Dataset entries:

(** X30. [removeRelationship] rejects with 'Relationship not found', and
    changes nothing, when the user has no relationship with the friend.
    When the user has one but the friend is not stored, or is stored
    without the relationship back, the call rejects after the chat of the
    relationship has been deleted and before the user's document is saved:
    the chat is gone and every user document is as it was. *)
Theorem removeRelationship_half_done (this : Social.UserDocument)
  (friend : string) (s : Social.Store) :
  (existsb (Social.isRelationshipWith friend)
     (Social.relationships (Social.fields this)) = false ->
   forall removeSymmetric,
     Social.removeRelationship this friend removeSymmetric s
     = (Throw (JsError "Relationship not found"), s))
  /\ (forall before after r,
        Social.relationships (Social.fields this) = before ++ r :: after ->
        (forall y, In y (before ++ after) ->
                   Social.isRelationshipWith friend y = false) ->
        Social.isRelationshipWith friend r = true ->
        let gone :=
          {| Social.Users := Social.Users s;
             Social.Chats := delete (Social.chatId r) (Social.Chats s) |} in
        (Social.Users s !! friend = None ->
         Social.removeRelationship this friend false s
         = (Throw (JsError noUserError), gone))
        /\ (forall f,
              Social.Users s !! friend = Some f ->
              existsb (Social.isRelationshipWith (Social._id this))
                (Social.relationships f) = false ->
              Social.removeRelationship this friend false s
              = (Throw (JsError "Relationship not found"), gone))).
Proof.
  split.
  - intros Hex removeSymmetric.
    pose proof (isRelationshipWith_absent _ _ Hex) as Hno.
    destruct removeSymmetric.
    + apply removeRelationshipOneSide_none. exact Hex.
    + unfold Social.removeRelationship, Social.removeRelationshipWith,
        St.bind.
      rewrite (removeLoop_none _ _ _ _ Hno). reflexivity.
  - intros before after r Hrels Hrest Hr gone. split.
    + intros Hf.
      unfold Social.removeRelationship, Social.removeRelationshipWith,
        St.bind.
      rewrite Hrels, (removeLoop_single _ _ _ _ _ _ Hrest Hr).
      unfold St.tryCatch, St.bind, Social.deleteOneChat,
        Social.symmetricRemoveRelationship, St.tryCatch, St.bind,
        Social.getUserById.
      simpl. rewrite Hf. reflexivity.
    + intros f Hf Hback.
      unfold Social.removeRelationship, Social.removeRelationshipWith,
        St.bind.
      rewrite Hrels, (removeLoop_single _ _ _ _ _ _ Hrest Hr).
      unfold St.tryCatch, St.bind, Social.deleteOneChat,
        Social.symmetricRemoveRelationship, St.tryCatch, St.bind,
        Social.getUserById.
      simpl. rewrite Hf.
      rewrite (removeRelationshipOneSide_none
                 {| Social._id := friend; Social.fields := f |}
                 (Social._id this) _ Hback).
      reflexivity.
Qed.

* _Assignment_
After locating the line with "Social.Chats := delete" above, return that line and every later line through the one with "(Social.relationships f) = false", word for word and with nothing else.

* _Result of this exercise_
             Social.Chats := delete (Social.chatId r) (Social.Chats s) |} in
        (Social.Users s !! friend = None ->
         Social.removeRelationship this friend false s
         = (Throw (JsError noUserError), gone))
        /\ (forall f,
              Social.Users s !! friend = Some f ->
              existsb (Social.isRelationshipWith (Social._id this))
                (Social.relationships f) = false ->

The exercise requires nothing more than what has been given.